## DATA SUPPLIED
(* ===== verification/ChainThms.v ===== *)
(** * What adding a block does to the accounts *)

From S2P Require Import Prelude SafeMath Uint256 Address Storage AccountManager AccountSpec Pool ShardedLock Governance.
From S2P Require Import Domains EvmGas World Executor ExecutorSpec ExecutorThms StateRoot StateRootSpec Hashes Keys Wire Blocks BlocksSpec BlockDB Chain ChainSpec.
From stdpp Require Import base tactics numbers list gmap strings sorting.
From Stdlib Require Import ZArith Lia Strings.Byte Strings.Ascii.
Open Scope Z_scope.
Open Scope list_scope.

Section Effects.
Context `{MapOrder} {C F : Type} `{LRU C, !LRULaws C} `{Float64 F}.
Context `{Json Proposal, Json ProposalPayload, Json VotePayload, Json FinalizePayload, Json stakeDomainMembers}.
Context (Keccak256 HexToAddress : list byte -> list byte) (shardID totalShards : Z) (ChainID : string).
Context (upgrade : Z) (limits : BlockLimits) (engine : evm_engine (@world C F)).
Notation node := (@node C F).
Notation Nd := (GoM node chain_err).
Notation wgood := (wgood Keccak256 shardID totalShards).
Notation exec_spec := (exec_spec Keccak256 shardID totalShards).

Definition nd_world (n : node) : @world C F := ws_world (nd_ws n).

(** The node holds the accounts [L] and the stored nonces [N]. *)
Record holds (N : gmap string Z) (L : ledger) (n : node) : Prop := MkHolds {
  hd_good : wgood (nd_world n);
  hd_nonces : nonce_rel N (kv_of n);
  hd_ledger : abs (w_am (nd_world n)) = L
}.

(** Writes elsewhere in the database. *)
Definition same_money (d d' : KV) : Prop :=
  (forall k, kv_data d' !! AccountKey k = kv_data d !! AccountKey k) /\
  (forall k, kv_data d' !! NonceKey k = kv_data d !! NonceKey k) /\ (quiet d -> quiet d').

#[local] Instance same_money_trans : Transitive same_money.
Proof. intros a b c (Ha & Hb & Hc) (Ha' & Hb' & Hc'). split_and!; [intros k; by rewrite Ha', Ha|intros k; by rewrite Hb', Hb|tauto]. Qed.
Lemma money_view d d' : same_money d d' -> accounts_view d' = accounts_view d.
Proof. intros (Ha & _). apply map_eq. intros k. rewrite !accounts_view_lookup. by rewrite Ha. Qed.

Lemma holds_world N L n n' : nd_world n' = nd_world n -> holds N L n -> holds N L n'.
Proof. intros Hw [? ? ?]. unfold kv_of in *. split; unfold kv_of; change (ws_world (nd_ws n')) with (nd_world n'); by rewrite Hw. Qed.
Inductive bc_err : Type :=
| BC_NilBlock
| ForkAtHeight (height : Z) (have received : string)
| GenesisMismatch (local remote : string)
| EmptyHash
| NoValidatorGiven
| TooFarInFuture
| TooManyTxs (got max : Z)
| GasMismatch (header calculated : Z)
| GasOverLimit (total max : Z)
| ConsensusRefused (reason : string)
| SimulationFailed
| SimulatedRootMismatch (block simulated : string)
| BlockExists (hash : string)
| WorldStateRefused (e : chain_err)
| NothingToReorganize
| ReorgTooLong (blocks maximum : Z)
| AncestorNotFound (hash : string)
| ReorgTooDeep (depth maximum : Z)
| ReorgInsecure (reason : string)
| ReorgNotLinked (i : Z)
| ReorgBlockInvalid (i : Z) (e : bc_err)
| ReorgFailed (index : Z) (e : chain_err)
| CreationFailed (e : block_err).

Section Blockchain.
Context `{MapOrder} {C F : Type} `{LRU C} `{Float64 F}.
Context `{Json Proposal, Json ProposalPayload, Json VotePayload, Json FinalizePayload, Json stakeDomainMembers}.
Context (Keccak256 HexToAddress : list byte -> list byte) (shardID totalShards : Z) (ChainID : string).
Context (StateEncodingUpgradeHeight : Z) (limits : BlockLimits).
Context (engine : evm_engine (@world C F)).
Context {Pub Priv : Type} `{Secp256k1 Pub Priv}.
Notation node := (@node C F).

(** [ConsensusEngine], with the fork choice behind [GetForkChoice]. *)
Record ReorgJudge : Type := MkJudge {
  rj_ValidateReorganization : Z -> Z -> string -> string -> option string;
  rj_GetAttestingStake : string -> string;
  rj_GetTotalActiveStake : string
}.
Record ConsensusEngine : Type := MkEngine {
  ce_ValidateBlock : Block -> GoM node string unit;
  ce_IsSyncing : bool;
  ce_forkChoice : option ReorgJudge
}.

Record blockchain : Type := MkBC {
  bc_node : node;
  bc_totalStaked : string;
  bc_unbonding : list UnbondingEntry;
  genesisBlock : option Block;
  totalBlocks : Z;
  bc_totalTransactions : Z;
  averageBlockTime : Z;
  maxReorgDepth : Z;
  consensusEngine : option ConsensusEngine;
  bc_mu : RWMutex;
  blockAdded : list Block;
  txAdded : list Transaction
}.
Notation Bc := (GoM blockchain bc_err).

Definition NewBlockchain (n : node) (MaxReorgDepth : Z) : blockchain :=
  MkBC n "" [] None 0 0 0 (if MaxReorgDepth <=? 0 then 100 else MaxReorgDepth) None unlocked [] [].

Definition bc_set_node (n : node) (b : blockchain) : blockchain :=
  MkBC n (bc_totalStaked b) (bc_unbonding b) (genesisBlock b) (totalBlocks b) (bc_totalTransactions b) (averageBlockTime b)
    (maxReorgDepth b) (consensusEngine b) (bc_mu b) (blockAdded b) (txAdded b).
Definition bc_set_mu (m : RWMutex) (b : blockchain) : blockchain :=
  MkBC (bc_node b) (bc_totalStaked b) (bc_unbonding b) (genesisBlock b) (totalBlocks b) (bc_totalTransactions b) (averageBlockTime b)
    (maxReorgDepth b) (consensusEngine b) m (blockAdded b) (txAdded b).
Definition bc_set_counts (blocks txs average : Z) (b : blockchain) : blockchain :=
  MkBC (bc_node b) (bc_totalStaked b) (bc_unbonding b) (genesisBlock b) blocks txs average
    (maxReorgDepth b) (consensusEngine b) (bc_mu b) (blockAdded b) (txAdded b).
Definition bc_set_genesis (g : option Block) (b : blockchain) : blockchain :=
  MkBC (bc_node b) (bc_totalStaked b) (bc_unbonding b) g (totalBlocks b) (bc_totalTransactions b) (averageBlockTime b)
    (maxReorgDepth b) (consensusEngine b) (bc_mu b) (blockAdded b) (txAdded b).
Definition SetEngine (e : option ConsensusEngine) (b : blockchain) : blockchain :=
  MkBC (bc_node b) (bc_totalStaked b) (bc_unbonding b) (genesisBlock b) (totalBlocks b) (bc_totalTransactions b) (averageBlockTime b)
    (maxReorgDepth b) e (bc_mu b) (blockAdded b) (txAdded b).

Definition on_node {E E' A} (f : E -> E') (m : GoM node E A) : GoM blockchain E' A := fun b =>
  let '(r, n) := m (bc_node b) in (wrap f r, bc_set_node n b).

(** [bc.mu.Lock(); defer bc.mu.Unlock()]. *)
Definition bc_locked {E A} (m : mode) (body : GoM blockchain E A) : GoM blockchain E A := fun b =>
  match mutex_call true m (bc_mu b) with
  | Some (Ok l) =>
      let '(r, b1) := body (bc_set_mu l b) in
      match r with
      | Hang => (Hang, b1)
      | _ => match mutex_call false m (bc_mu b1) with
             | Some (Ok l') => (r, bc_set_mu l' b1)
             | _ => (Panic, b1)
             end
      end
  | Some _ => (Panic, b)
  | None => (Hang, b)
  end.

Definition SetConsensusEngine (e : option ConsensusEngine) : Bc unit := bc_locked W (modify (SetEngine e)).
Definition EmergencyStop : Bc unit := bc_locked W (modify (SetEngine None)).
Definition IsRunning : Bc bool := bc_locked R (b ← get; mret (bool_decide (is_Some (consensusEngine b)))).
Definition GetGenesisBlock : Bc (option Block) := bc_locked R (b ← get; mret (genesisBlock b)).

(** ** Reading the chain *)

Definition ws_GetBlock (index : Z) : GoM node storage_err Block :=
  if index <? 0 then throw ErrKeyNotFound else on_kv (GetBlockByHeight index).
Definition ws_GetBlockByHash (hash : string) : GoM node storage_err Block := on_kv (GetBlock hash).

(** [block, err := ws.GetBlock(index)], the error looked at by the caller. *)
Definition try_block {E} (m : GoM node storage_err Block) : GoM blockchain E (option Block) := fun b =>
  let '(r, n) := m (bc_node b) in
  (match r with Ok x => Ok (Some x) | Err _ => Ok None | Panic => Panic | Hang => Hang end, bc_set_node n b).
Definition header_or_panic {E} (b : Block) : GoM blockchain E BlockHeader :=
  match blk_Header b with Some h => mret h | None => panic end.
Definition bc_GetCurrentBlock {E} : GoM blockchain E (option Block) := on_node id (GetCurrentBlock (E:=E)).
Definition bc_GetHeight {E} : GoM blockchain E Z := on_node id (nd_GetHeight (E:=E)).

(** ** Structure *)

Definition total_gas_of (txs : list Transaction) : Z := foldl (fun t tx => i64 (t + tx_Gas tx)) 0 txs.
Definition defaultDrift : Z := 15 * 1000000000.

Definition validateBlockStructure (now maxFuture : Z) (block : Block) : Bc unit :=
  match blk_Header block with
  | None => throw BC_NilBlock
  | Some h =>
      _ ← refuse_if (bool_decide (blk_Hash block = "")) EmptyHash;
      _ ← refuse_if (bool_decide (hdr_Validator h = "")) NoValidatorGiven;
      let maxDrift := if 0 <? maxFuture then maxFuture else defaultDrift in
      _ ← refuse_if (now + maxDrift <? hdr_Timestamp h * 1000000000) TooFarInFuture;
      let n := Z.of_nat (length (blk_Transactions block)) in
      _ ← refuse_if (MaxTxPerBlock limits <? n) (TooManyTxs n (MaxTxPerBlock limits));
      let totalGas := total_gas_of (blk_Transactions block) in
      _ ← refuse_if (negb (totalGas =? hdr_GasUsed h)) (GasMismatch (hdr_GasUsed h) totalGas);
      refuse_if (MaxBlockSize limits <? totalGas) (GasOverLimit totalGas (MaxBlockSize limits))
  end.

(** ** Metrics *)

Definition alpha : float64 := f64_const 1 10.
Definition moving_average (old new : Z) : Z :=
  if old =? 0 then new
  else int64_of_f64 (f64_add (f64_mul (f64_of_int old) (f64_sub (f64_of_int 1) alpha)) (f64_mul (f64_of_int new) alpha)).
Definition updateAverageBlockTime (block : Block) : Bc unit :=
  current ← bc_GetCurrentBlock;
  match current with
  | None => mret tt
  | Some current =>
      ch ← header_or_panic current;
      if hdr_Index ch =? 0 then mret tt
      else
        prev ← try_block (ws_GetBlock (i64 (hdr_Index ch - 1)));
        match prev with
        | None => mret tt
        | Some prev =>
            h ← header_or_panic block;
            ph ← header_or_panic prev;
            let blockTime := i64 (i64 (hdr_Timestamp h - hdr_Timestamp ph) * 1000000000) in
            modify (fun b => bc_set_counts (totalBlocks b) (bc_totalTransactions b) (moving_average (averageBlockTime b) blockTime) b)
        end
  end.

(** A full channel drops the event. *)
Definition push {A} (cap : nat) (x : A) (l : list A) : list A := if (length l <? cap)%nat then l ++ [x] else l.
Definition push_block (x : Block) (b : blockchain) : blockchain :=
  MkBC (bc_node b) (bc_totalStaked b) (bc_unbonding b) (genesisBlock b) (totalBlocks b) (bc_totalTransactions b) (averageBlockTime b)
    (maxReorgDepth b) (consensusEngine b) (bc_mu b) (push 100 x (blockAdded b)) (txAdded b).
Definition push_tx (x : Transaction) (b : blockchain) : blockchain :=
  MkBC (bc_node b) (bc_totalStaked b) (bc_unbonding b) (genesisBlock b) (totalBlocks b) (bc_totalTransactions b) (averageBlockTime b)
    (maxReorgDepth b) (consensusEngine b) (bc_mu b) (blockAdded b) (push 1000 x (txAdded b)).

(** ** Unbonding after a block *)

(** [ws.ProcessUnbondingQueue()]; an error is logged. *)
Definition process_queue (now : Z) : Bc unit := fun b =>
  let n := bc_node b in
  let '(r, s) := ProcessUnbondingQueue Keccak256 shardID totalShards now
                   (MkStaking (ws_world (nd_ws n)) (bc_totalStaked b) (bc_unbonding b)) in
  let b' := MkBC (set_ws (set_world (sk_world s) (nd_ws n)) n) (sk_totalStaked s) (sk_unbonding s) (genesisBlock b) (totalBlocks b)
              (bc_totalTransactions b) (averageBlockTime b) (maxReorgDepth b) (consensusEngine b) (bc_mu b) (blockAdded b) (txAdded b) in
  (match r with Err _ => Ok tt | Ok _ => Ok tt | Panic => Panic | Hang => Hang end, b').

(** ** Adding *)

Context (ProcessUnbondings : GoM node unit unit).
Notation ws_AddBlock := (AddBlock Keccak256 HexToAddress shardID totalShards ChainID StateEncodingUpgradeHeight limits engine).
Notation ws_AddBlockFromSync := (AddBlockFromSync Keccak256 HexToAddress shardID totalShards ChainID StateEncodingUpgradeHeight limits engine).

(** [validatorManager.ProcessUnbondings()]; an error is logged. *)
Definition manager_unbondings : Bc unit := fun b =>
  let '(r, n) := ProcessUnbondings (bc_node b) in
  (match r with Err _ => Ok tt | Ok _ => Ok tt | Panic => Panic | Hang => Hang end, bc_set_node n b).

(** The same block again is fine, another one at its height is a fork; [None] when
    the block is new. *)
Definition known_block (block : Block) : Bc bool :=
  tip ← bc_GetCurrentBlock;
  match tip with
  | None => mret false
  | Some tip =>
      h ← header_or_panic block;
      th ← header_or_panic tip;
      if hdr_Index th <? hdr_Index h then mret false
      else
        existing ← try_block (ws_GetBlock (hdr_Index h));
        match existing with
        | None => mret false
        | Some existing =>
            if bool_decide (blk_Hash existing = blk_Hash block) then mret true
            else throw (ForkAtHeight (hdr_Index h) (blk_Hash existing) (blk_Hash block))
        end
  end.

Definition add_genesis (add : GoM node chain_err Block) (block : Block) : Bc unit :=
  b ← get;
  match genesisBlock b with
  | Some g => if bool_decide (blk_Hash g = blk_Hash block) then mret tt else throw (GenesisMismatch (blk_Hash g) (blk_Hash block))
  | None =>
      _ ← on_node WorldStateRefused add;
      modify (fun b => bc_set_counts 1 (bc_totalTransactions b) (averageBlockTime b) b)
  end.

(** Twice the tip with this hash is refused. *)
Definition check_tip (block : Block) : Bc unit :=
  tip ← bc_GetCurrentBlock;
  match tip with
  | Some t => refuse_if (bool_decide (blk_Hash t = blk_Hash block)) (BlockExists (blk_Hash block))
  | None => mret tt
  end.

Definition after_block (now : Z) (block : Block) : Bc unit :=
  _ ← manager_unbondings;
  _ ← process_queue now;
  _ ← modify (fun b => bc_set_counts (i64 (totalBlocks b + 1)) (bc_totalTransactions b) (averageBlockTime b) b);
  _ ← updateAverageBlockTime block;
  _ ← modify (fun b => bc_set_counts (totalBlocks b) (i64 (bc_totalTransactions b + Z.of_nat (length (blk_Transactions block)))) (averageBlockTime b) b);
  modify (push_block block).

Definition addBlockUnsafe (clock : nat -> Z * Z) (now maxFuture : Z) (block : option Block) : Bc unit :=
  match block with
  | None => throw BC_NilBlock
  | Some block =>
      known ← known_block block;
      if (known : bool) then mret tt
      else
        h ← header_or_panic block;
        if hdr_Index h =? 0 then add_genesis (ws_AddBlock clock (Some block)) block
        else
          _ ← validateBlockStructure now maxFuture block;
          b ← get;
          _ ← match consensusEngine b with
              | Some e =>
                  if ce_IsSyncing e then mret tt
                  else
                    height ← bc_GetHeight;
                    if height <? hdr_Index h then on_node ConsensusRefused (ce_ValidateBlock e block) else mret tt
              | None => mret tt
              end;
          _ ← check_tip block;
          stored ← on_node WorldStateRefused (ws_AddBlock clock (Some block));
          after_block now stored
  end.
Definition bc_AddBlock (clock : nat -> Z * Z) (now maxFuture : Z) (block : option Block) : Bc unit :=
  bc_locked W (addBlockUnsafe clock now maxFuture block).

## WORK INSTRUCTION
The lines from the beginning of the records through the line containing "Lemma holds_world N" should be reproduced exactly. Include nothing else.

## SOLUTION TO THIS PROBLEM
(* ===== verification/ChainThms.v ===== *)
(** * What adding a block does to the accounts *)

From S2P Require Import Prelude SafeMath Uint256 Address Storage AccountManager AccountSpec Pool ShardedLock Governance.
From S2P Require Import Domains EvmGas World Executor ExecutorSpec ExecutorThms StateRoot StateRootSpec Hashes Keys Wire Blocks BlocksSpec BlockDB Chain ChainSpec.
From stdpp Require Import base tactics numbers list gmap strings sorting.
From Stdlib Require Import ZArith Lia Strings.Byte Strings.Ascii.
Open Scope Z_scope.
Open Scope list_scope.

Section Effects.
Context `{MapOrder} {C F : Type} `{LRU C, !LRULaws C} `{Float64 F}.
Context `{Json Proposal, Json ProposalPayload, Json VotePayload, Json FinalizePayload, Json stakeDomainMembers}.
Context (Keccak256 HexToAddress : list byte -> list byte) (shardID totalShards : Z) (ChainID : string).
Context (upgrade : Z) (limits : BlockLimits) (engine : evm_engine (@world C F)).
Notation node := (@node C F).
Notation Nd := (GoM node chain_err).
Notation wgood := (wgood Keccak256 shardID totalShards).
Notation exec_spec := (exec_spec Keccak256 shardID totalShards).

Definition nd_world (n : node) : @world C F := ws_world (nd_ws n).

(** The node holds the accounts [L] and the stored nonces [N]. *)
Record holds (N : gmap string Z) (L : ledger) (n : node) : Prop := MkHolds {
  hd_good : wgood (nd_world n);
  hd_nonces : nonce_rel N (kv_of n);
  hd_ledger : abs (w_am (nd_world n)) = L
}.

(** Writes elsewhere in the database. *)
Definition same_money (d d' : KV) : Prop :=
  (forall k, kv_data d' !! AccountKey k = kv_data d !! AccountKey k) /\
  (forall k, kv_data d' !! NonceKey k = kv_data d !! NonceKey k) /\ (quiet d -> quiet d').

#[local] Instance same_money_trans : Transitive same_money.
Proof. intros a b c (Ha & Hb & Hc) (Ha' & Hb' & Hc'). split_and!; [intros k; by rewrite Ha', Ha|intros k; by rewrite Hb', Hb|tauto]. Qed.
Lemma money_view d d' : same_money d d' -> accounts_view d' = accounts_view d.
Proof. intros (Ha & _). apply map_eq. intros k. rewrite !accounts_view_lookup. by rewrite Ha. Qed.

Lemma holds_world N L n n' : nd_world n' = nd_world n -> holds N L n -> holds N L n'.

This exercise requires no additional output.